Os Meus Olhos? escrita por Astus Iago
Os meus olhos estão duros. Os meus olhos estão duros.
O calor escaldante do sol pica cada poro da minha pele. Pensava que seria seguro falar disso desta forma, mas afinal não é. Pensam que não penso. Ignoram meus conselhos e profecias, olham-me de lado. Mas é o que sinto e quero expressá-lo. Está-me na ponta da língua e luta para sair. Dói-me a boca de o tentar negar. Num momento de fraqueza, ele sai.
Os meus olhos estão duros.
Como se fossem de madeira ou de vidro, de aço ou de pedra.

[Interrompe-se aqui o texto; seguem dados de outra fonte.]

Example parse_ex1 :
  parse (lit "ul > li.item:nth-child(2n+1), a[href^='x' i]:not(.b #c)") =
  Ret [ mkComplex [ mkCompound false (lit "ul") [] [] [] [];
                    mkCompound false (lit "li") [] [lit "item"] [] [mkPseudo NthChild 2 1 []] ]
                  [Child];
        mkComplex [ mkCompound false (lit "a") [] [] 
                      [{| sel_name := lit "href"; sel_op := Prefix; sel_value := lit "x";
                          ascii_insensitive := true |}]
                      [mkPseudo Not 0 0
                         [mkComplex [mkCompound false [] [] [lit "b"] [] [];
                                     mkCompound false [] [lit "c"] [] [] []] [Descendant]]] ]
                  [] ].
Proof. vm_compute. reflexivity. Qed.

Example parse_ex2 : parse (lit "a >") = Throw ParseError /\ parse (lit ":nth-child(3 n)") = Throw ParseError
  /\ parse [backslash; "4"; "1"; " "; "b"]%char = Ret [mkComplex [mkCompound false (lit "ab") [] [] [] []] []].
Proof. vm_compute. auto. Qed.

(** ** Well-formed syntax *)

Definition is_int (z : Z) : bool := (int_min <=? z)%Z && (z <=? int_max)%Z.

Definition attr_selector_ok (a : AttrSelector) : bool := nonempty (sel_name a).

(** What the matcher relies on: no list of selectors is empty and every complex selector
    has one compound more than combinators. *)
Fixpoint pseudo_ok (p : PseudoClass) : bool :=
  is_int (nth_a p) && is_int (nth_b p) &&
  (if bool_decide (pseudo_kind p = Not) then nonempty (not_list p)
   else negb (nonempty (not_list p))) &&
  forallb complex_ok (not_list p)
with compound_ok (k : Compound) : bool :=
  forallb nonempty (ids k) && forallb nonempty (classes k) &&
  forallb attr_selector_ok (attr_selectors k) && forallb pseudo_ok (pseudos k)
with complex_ok (s : ComplexSelector) : bool :=
  (length (compounds s) =? S (length (combinators s)))%nat && forallb compound_ok (compounds s).

(** The compounds of a selector, those inside [:not()] included. *)
Fixpoint pseudo_size (p : PseudoClass) : N := sumN complex_size (not_list p)
with compound_size (k : Compound) : N := 1 + sumN pseudo_size (pseudos k)
with complex_size (s : ComplexSelector) : N := sumN compound_size (compounds s).

(** How deep [:not()] is nested. *)
Fixpoint pseudo_depth (p : PseudoClass) : N :=
  if bool_decide (pseudo_kind p = Not) then 1 + maxN complex_depth (not_list p) else 0
with compound_depth (k : Compound) : N := maxN pseudo_depth (pseudos k)
with complex_depth (s : ComplexSelector) : N := maxN compound_depth (compounds s).

(** ** The lexical functions consume text and fail only with [ParseError] *)

Abbreviation parse_outcome := (outcome (fun e => e = ParseError)).

(** [shortens s m]: the text [m] leaves is not longer than [s]. *)
Abbreviation shortens s := (parse_outcome (fun '(_, r) => length r <= length s)).

Lemma read_hex_cons count cp c s d :
  hex c = Some d -> read_hex (S count) cp (c :: s) = read_hex count (cp * 16 + d)%N s.
Proof. intros E. simpl. by rewrite E. Qed.

Lemma read_hex_length count cp s : length (read_hex count cp s).2 <= length s.
Proof.
  revert cp s. induction count as [|count IH]; intros cp [|c s]; simpl; try lia.
  destruct (hex c); simpl; [|lia]. pose proof (IH (cp * 16 + n)%N s). lia.
Qed.

Lemma skip_lf_length s : length (skip_lf s) <= length s.
Proof. destruct s; simpl; [done|]. case_match; simpl; lia. Qed.

Lemma skip_one_space_length s : length (skip_one_space s) <= length s.
Proof.
  destruct s as [|c s]; simpl; [done|]. pose proof (skip_lf_length s).
  repeat case_match; simpl; lia.
Qed.

Lemma read_escape_outcome s :
  parse_outcome (fun '(_, r) => length r < length s) (read_escape s).
Proof.
  destruct s as [|c s]; [done|]. cbn [read_escape]. destruct (is_newline c); [done|].
  destruct (hex c) as [d|] eqn:E; [|simpl; lia]. rewrite (read_hex_cons 5 0 c s d E).
  generalize (0 * 16 + d)%N as cp0. intros cp0. pose proof (read_hex_length 5 cp0 s) as H1.
  destruct (read_hex 5 cp0 s) as [cp r]. cbn [outcome snd length] in *.
  pose proof (skip_one_space_length r). lia.
Qed.
(** The explicit stack visits the nodes in document order. *)
Lemma collect_loop_select fuel root sels first_only include_root found pending :
  (forall i, i ∈ pending -> is_Some (nodes d !! i)) ->
  length (mjoin (map (doc_order d) pending)) <= fuel ->
  collect_loop d fuel root sels first_only include_root found pending =
  r ← select (hits root sels include_root) first_only (mjoin (map (doc_order d) pending));
  Ret (found ++ r).
Proof using Hwf.
  revert found pending. induction fuel as [|fuel IH]; intros found pending Hs Hl.
  - destruct pending as [|i p]; [cbn; by rewrite app_nil_r|].
    cbn [map] in Hl. change (mjoin (?x :: ?y)) with (x ++ mjoin y) in Hl.
    rewrite doc_order_eq in Hl by (done || apply Hs; by constructor). simpl in Hl. lia.
  - destruct pending as [|i p]; [cbn; by rewrite app_nil_r|].
    assert (Hi : is_Some (nodes d !! i)) by (apply Hs; by constructor).
    assert (E : mjoin (map (doc_order d) (i :: p)) =
                i :: mjoin (map (doc_order d) (children_of d i ++ p))).
    { cbn [map]. change (mjoin (?x :: ?y)) with (x ++ mjoin y). rewrite doc_order_eq by done.
      rewrite map_app. simpl. f_equal. symmetry. apply join_app. }
    rewrite E in Hl |- *. cbn [collect_loop select length] in *. fold (hits root sels include_root i).
    destruct (hits root sels include_root i) as [hit|]; [|done]. cbn [mbind result_bind].
    assert (Hc : forall j, j ∈ children_of d i ++ p -> is_Some (nodes d !! j)).
    { intros j [Hj|Hj]%elem_of_app; [|apply Hs; by constructor].
      by apply (children_depth d Hwf i j). }
    destruct hit; cbn [andb].
    + destruct first_only; [done|]. rewrite IH by (done || lia).
      destruct (select _ _ _) as [r|]; [|done]. cbn. by rewrite <- app_assoc.
    + rewrite IH by (done || lia). done.
Qed.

Parecem-me diferentes dos meus olhos normais. Não são os meus, são os olhos de outro. Mas ninguém percebe, ninguém quer compreender.
Os meus olhos estão duros!
Ouçam-me. Parem de me achar doido. Sim, eu sei que estou doido, mas tenho a certeza disto. Estes olhos simplesmente não são meus. Estes assustam-me. Vêem só o que querem. Controlam-me, visto que estão ligados ao cérebro. Alguém os ligou, não fui eu. Sinto-me mal...

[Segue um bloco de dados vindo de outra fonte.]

Lemma declaration_loop_spec fuel pos :
  length s < fuel + pos ->
  declaration_loop fuel s p v pos = true <-> exists n, pos <= n /\ declared_at s p v n.
Proof using p_plain p_nonempty.
  revert pos. induction fuel as [|fuel IH]; intros pos Hf; cbn [declaration_loop].
  { split; [done|]. intros (n & Hn & H%declared_starts). rewrite drop_ge in H by lia. by destruct p. }
  destruct (find_sub p (drop pos s)) as [k|] eqn:Ek.
  2:{ split; [done|]. intros (n & Hn & H%declared_starts).
      pose proof (find_sub_None _ _ Ek (n - pos)) as H'. rewrite drop_drop in H'.
      replace (pos + (n - pos)) with n in H' by lia. congruence. }
  destruct (find_sub_first _ _ _ Ek) as [H1 H2]. rewrite drop_drop in H1.
  assert (Hlp : 0 < length p) by (destruct p; [done|simpl; lia]).
  assert (Hlt : pos + k + length p <= length s).
  { apply starts_with_drop in H1 as [r Hr]. apply (f_equal length) in Hr.
    rewrite length_drop, length_app in Hr. lia. }
  assert (Hbefore : forall n, pos <= n -> declared_at s p v n -> pos + k <= n).
  { intros n Hn Hd%declared_starts. destruct (decide (n < pos + k)) as [Hlt'|]; [|lia].
    pose proof (H2 (n - pos) ltac:(lia)) as H. rewrite drop_drop in H.
    replace (pos + (n - pos)) with n in H by lia. congruence. }
  set (at_ := pos + k) in *.
  assert (Hat : forall j, at_ < j -> j <= at_ + length p -> declared_at s p v at_ \/
                  (exists n, j <= n /\ declared_at s p v n) <-> exists n, pos <= n /\ declared_at s p v n).
  { intros j Hj1 Hj2. split.
    - intros [H|(n & Hn & H)]; eexists; split; [|exact H| |exact H]; lia.
    - intros (n & Hn & H). pose proof (Hbefore n Hn H). destruct (decide (n = at_)) as [->|]; [by left|].
      right. exists n. split; [|done]. destruct (decide (n < at_ + length p)); [|lia].
      exfalso. by apply (not_inside at_ n); [done|lia|]. }
  assert (Hdecl : declared_at s p v at_ <->
     match at_ with O => True | S m => exists c, s !! m = Some c /\ boundary_char c = true end /\
     match skip blank (drop (at_ + length p) s) with
     | c :: r => (c =c ":") && starts_with v r | [] => false end = true).
  { rewrite hides_spec. apply starts_with_drop in H1 as [r Hr]. unfold declared_at.
    rewrite <- drop_drop, Hr, drop_app_length. split.
    - intros (w & r' & E & Hw & Hb). split; [done|]. apply app_inv_head in E. eauto.
    - intros (Hb & w & r' & -> & Hw). exists w, r'. done. }
  match goal with |- context [negb ?b] => assert (Hbd : b = true <->
    match at_ with O => True | S m => exists c, s !! m = Some c /\ boundary_char c = true end) end.
  { destruct at_ as [|m]; [done|]. assert (is_Some (s !! m)) as [c Hc] by (apply lookup_lt_is_Some; lia).
    rewrite Hc, <- orb_assoc. split; [eauto|]. by intros (c' & [= <-] & H). }
  match type of Hbd with ?b = true <-> _ => destruct b end; cbn [negb].
  - match goal with |- (if ?h then _ else _) = true <-> _ => destruct h eqn:Eh end.
    + split; [|done]. intros _. exists at_. split; [lia|]. apply Hdecl. split; [by apply Hbd|exact Eh].
    + rewrite IH by lia. rewrite <- (Hat (at_ + length p)) by lia. split; [auto|].
      intros [[_ H]%Hdecl|H]; [|done]. assert (false = true); [|done]. rewrite <- Eh. exact H.
  - rewrite IH by lia. rewrite <- (Hat (at_ + 1)) by lia. split; [auto|].
    intros [[H _]%Hdecl|H]; [|done]. apply Hbd in H. done.
Qed.

Lemma declaration_hides_iff : declaration_hides s p v = true <-> exists n, declared_at s p v n.
Proof using p_plain p_nonempty.
  unfold declaration_hides. rewrite declaration_loop_spec by lia. split.
  - intros (n & _ & H). eauto.
  - intros (n & H). exists n. split; [lia|done].
Qed.

End Declarations.

(** ** Interactability *)

(** The walk goes up through elements. *)
Definition element_step (d : dom) (c p : nat) : Prop := is_element d c = true /\ parent_of d c = Some p.

Lemma interactable_chain d fuel i :
  length (chain fuel d i) < fuel ->
  interactable_loop d (chain fuel d i) = true <->
  forall j, rtc (element_step d) i j -> is_element d j = true -> blocks d j = false.
Proof.
  revert i. induction fuel as [|fuel IH]; intros i Hl; [lia|]. cbn [chain interactable_loop] in *.
  destruct (is_element d i) eqn:Ee.
  2:{ split; [|done]. intros _ j Hj He. inversion Hj as [|? ? ? [H _]]; subst; congruence. }
  destruct (blocks d i) eqn:Eb.
  { split; [done|]. intros H. rewrite (H i) in Eb; [done|constructor|done]. }
  destruct (parent_of d i) as [p|] eqn:Ep.
  - simpl in Hl. rewrite IH by lia. split.
    + intros H j Hj He. inversion Hj as [|? y ? [_ Hy]]; subst; [done|].
      apply H; [|done]. by assert (y = p) as -> by congruence.
    + intros H j Hj He. apply H; [|done]. by apply (rtc_l _ _ p).
  - split; [|done]. intros _ j Hj He. inversion Hj as [|? y ? [_ Hy]]; subst; [done|congruence].
Qed.

Lemma interactable_spec d i :
  dom_wf d -> is_Some (nodes d !! i) ->
  node_interactable d i = true <->
  forall j, rtc (element_step d) i j -> is_element d j = true -> blocks d j = false.
Proof.
  intros Hwf Hi. rewrite <- (interactable_chain d (S (size (nodes d)))).
  - unfold node_interactable, self_and_ancestors.
    by rewrite (chain_full_size d Hwf i Hi).
  - pose proof (chain_length d Hwf (S (size (nodes d))) i Hi). lia.
Qed.

(** A parsed page is well formed; a page beyond the limits is a [ResourceLimit]. *)
Lemma parse_html_ok html url base :
  outcome (fun e => e = ResourceLimit)
    (fun doc => dom_wf (doc_dom doc) /\ is_Some (nodes (doc_dom doc) !! root_ doc)) (parse_html html url base).
Proof.
  unfold parse_html. pose proof (parse_html_tree_limits html) as H.
  destruct (parse_html_tree html) as [t|e]; [|exact H]. cbn [mbind result_bind outcome doc_dom root_].
  apply load_document_ok.
Qed.

(** ** The getters evaluate fixed selectors that cannot fail *)

Section Getters.
Context (doc : Document).
Hypothesis Hwf : dom_wf (doc_dom doc).
Hypothesis Hroot : is_Some (nodes (doc_dom doc) !! root_ doc).

Definition elements_where (p : nat -> bool) : list nat :=
  List.filter (fun i => is_element (doc_dom doc) i && p i) (doc_order (doc_dom doc) (root_ doc)).

Definition named (n : string) (i : nat) : bool := name_of (doc_dom doc) i =s lit n.
Definition having (a : string) (i : nat) : bool := has_attribute (doc_dom doc) i (lit a).

Lemma query_where text ks p :
  parse text = Ret (map single ks) -> Forall (fun k => pseudos k = []) ks ->
  (N.of_nat (length ks) <= max_steps)%N ->
  (forall i, existsb (match_simple (doc_dom doc) i) ks = is_element (doc_dom doc) i && p i) ->
  doc_query_all doc text = Ret (elements_where p) /\
  doc_query doc text = Ret (head (elements_where p)).
Proof using Hwf Hroot.
  intros Hp Hk Hl H. destruct (query_simple (doc_dom doc) (root_ doc) text ks Hwf Hroot Hp Hk Hl) as [H1 H2].
  unfold doc_query_all, doc_query. rewrite H1, H2. unfold elements_where.
  assert (E : forall l, List.filter (fun n => existsb (match_simple (doc_dom doc) n) ks) l =
                        List.filter (fun i => is_element (doc_dom doc) i && p i) l).
  { intros l. apply List.filter_ext. exact H. }
  by rewrite !E.
Qed.

Definition type_compound (n : string) (attrs : list AttrSelector) : Compound :=
  mkCompound false (lit n) [] [] attrs [].

Lemma match_type_compound n i :
  nonempty (lit n) = true ->
  match_simple (doc_dom doc) i (type_compound n []) = is_element (doc_dom doc) i && named n i.
Proof using Type.
  intros Hn. unfold match_simple, type_compound. cbn -[nonempty lit]. rewrite Hn.
  by rewrite !andb_true_r.
Qed.

Definition exists_attr (a : string) : AttrSelector :=
  {| sel_name := lit a; sel_op := Exists_; sel_value := []; ascii_insensitive := false |}.

Lemma match_type_attr n a i :
  nonempty (lit n) = true ->
  match_simple (doc_dom doc) i (type_compound n [exists_attr a]) =
  is_element (doc_dom doc) i && (named n i && having a i).
Proof using Type.
  intros Hn. unfold match_simple, type_compound. cbn -[nonempty lit]. rewrite Hn.
  rewrite !andb_true_r, <- andb_assoc.
  unfold match_attr, having, has_attribute. simpl. by destruct (attribute _ _ _).
Qed.

Lemma query_all_elements : doc_query_all doc (lit "*") = Ret (elements_where (fun _ => true)).
Proof using Hwf Hroot.
  apply (query_where _ [mkCompound true [] [] [] [] []]); [vm_compute; reflexivity|by repeat constructor|done|].
  intros i. unfold match_simple. simpl. by rewrite !andb_true_r, orb_false_r.
Qed.

Lemma query_type n :
  nonempty (lit n) = true -> parse (lit n) = Ret [single (type_compound n [])] ->
  doc_query_all doc (lit n) = Ret (elements_where (named n)) /\
  doc_query doc (lit n) = Ret (head (elements_where (named n))).
Proof using Hwf Hroot.
  intros Hn Hp. apply (query_where _ [type_compound n []]); [exact Hp|by repeat constructor|done|].
  intros i. cbn [existsb]. by rewrite match_type_compound, orb_false_r.
Qed.

Lemma query_links :
  doc_query_all doc (lit "a[href], area[href]") =
  Ret (elements_where (fun i => (named "a" i || named "area" i) && having "href" i)).
Proof using Hwf Hroot.
  apply (query_where _ [type_compound "a" [exists_attr "href"]; type_compound "area" [exists_attr "href"]]);
    [vm_compute; reflexivity|by repeat constructor|done|].
  intros i. cbn [existsb]. rewrite !match_type_attr by done. rewrite orb_false_r.
  destruct (is_element _ _), (named "a" i), (named "area" i), (having "href" i); done.
Qed.

Lemma query_base :
  doc_query doc (lit "base[href]") = Ret (head (elements_where (fun i => named "base" i && having "href" i))).
Proof using Hwf Hroot.
  apply (query_where _ [type_compound "base" [exists_attr "href"]]); [vm_compute; reflexivity|by repeat constructor|done|].
  intros i. cbn [existsb]. by rewrite match_type_attr, orb_false_r.
Qed.

End Getters.

Section Getters2.
Context (doc : Document).
Hypothesis Hwf : dom_wf (doc_dom doc).
Hypothesis Hroot : is_Some (nodes (doc_dom doc) !! root_ doc).

Definition og_title (i : nat) : bool :=
  named doc "meta" i &&
  match attribute (doc_dom doc) i (lit "property") with Some v => v =s lit "og:title" | None => false end.

Lemma query_og_title :
  doc_query doc (lit "meta[property='og:title']") = Ret (head (elements_where doc og_title)).
Proof using Hwf Hroot.
  apply (query_where doc Hwf Hroot _
           [type_compound "meta" [{| sel_name := lit "property"; sel_op := Equals;
                                     sel_value := lit "og:title"; ascii_insensitive := false |}]]);
    [vm_compute; reflexivity|by repeat constructor|done|].
  intros i. cbn [existsb]. rewrite orb_false_r. unfold match_simple, type_compound, og_title, named.
  cbn -[lit]. rewrite !andb_true_r, <- andb_assoc. unfold match_attr. simpl. do 2 f_equal.
Qed.

(** The text of the first [title] element, or the content of the first [og:title]. *)
Definition the_title : bytes :=
  match head (elements_where doc (named doc "title")) with
  | Some t => element_text (doc_dom doc) t
  | None => match head (elements_where doc og_title) with
            | Some m => doc_attribute doc m (lit "content")
            | None => []
            end
  end.

Lemma title_spec : title doc = Ret the_title.
Proof using Hwf Hroot.
  unfold title, the_title. destruct (query_type doc Hwf Hroot "title" eq_refl eq_refl) as [_ ->].
  simpl. destruct (head _); [done|]. by rewrite query_og_title.
Qed.

Lemma base_url_total : exists b, base_url doc = Ret b.
Proof using Hwf Hroot.
  unfold base_url. case_match; [eauto|]. rewrite query_base by done. simpl. eauto.
Qed.

Definition resource_elements : list nat :=
  elements_where doc (fun i =>
    (named doc "script" i && having doc "src" i) || (named doc "link" i && having doc "href" i) ||
    (existsb (fun n => named doc n i) ["img"; "source"; "iframe"; "video"; "audio"]%string &&
     having doc "src" i)).

Lemma query_resources : doc_query_all doc resource_selector = Ret resource_elements.
Proof using Hwf Hroot.
  apply (query_where doc Hwf Hroot _
           [type_compound "script" [exists_attr "src"]; type_compound "link" [exists_attr "href"];
            type_compound "img" [exists_attr "src"]; type_compound "source" [exists_attr "src"];
            type_compound "iframe" [exists_attr "src"]; type_compound "video" [exists_attr "src"];
            type_compound "audio" [exists_attr "src"]]);
    [vm_compute; reflexivity|by repeat constructor|done|].
  intros i. cbn [existsb]. rewrite !match_type_attr by done. rewrite !orb_false_r.
  destruct (is_element _ _); [|done]. cbn [andb]. generalize (having doc "src" i) (having doc "href" i).
  intros src href. destruct src, href; rewrite ?andb_true_r, ?andb_false_r; cbn [orb]; rewrite ?orb_assoc;
    rewrite ?orb_false_r; done.
Qed.

Lemma resource_urls_spec : resource_urls doc = Ret (mjoin (map (resource_url doc) resource_elements)).
Proof using Hwf Hroot. unfold resource_urls. by rewrite query_resources. Qed.

Definition is_reserved (k : bytes) : bool := one_of k ["title"; "charset"; "lang"]%string.

Lemma add_meta_lookup k l acc :
  k <> lit "charset" ->
  nonempty k = true ->
  foldl (add_meta doc) acc l !! k =
  match last (List.filter (fun e => meta_key doc e =s k) l) with
  | Some e => Some (doc_attribute doc e (lit "content"))
  | None => acc !! k
  end.
Proof using Type.
  intros Hc Hk. revert acc. induction l as [|e l IH] using rev_ind; intros acc; [done|].
  rewrite foldl_app, List.filter_app. cbn [foldl List.filter]. unfold add_meta at 1.
  assert (E : forall (m : gmap bytes bytes),
    (if nonempty (doc_attribute doc e (lit "charset"))
     then <[lit "charset" := doc_attribute doc e (lit "charset")]> m else m) !! k = m !! k).
  { intros m. destruct (nonempty (doc_attribute doc e (lit "charset"))); [|done].
    by rewrite lookup_insert_ne. }
  rewrite E. destruct (meta_key doc e =s k) eqn:Ek.
  - apply eqb_bytes_true in Ek. rewrite Ek, Hk, last_snoc. by rewrite lookup_insert_eq.
  - rewrite app_nil_r, <- IH. apply eqb_bytes_false in Ek.
    destruct (nonempty (meta_key doc e)); [|done]. by rewrite lookup_insert_ne.
Qed.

Não há forma de evitar o vómito. A náusea derrama o almoço que ingeri com relutância. Estava levemente envenenado, tenho a certeza. Deve ser por isso que agora o estou a deitar fora. É isso mesmo, é um comprovativo. Eu tinha razão. Querem enganar-me. Não lhes fiz nenhum mal. Porque é que me querem matar? Não lhes vou perguntar isso. Não lhes vou mostrar que sou fraco. Tentam matar-me mas, com eles, sinto-me em paz. Tantas vezes o tentaram, tantas vezes perdoei. E perdoarei mais e mais vezes porque eles gostam, riem-se ao mentir-me constantemente, falam em sussurros uns para os outros. Escondem-me tudo, seus planos, suas mentiras. Eles próprios se escondem de mim. Fogem e vão divertir-se enquanto ralho sozinho. Sempre sozinho. Não posso confiar em quem sempre me contraria. São meus inimigos mortais. Querem enlouquecer-me.
Porque é que as horas estão erradas? Também as trocaram? Amaldiçoo-vos a todos, seus mesquinhos! Nunca mais é manhã...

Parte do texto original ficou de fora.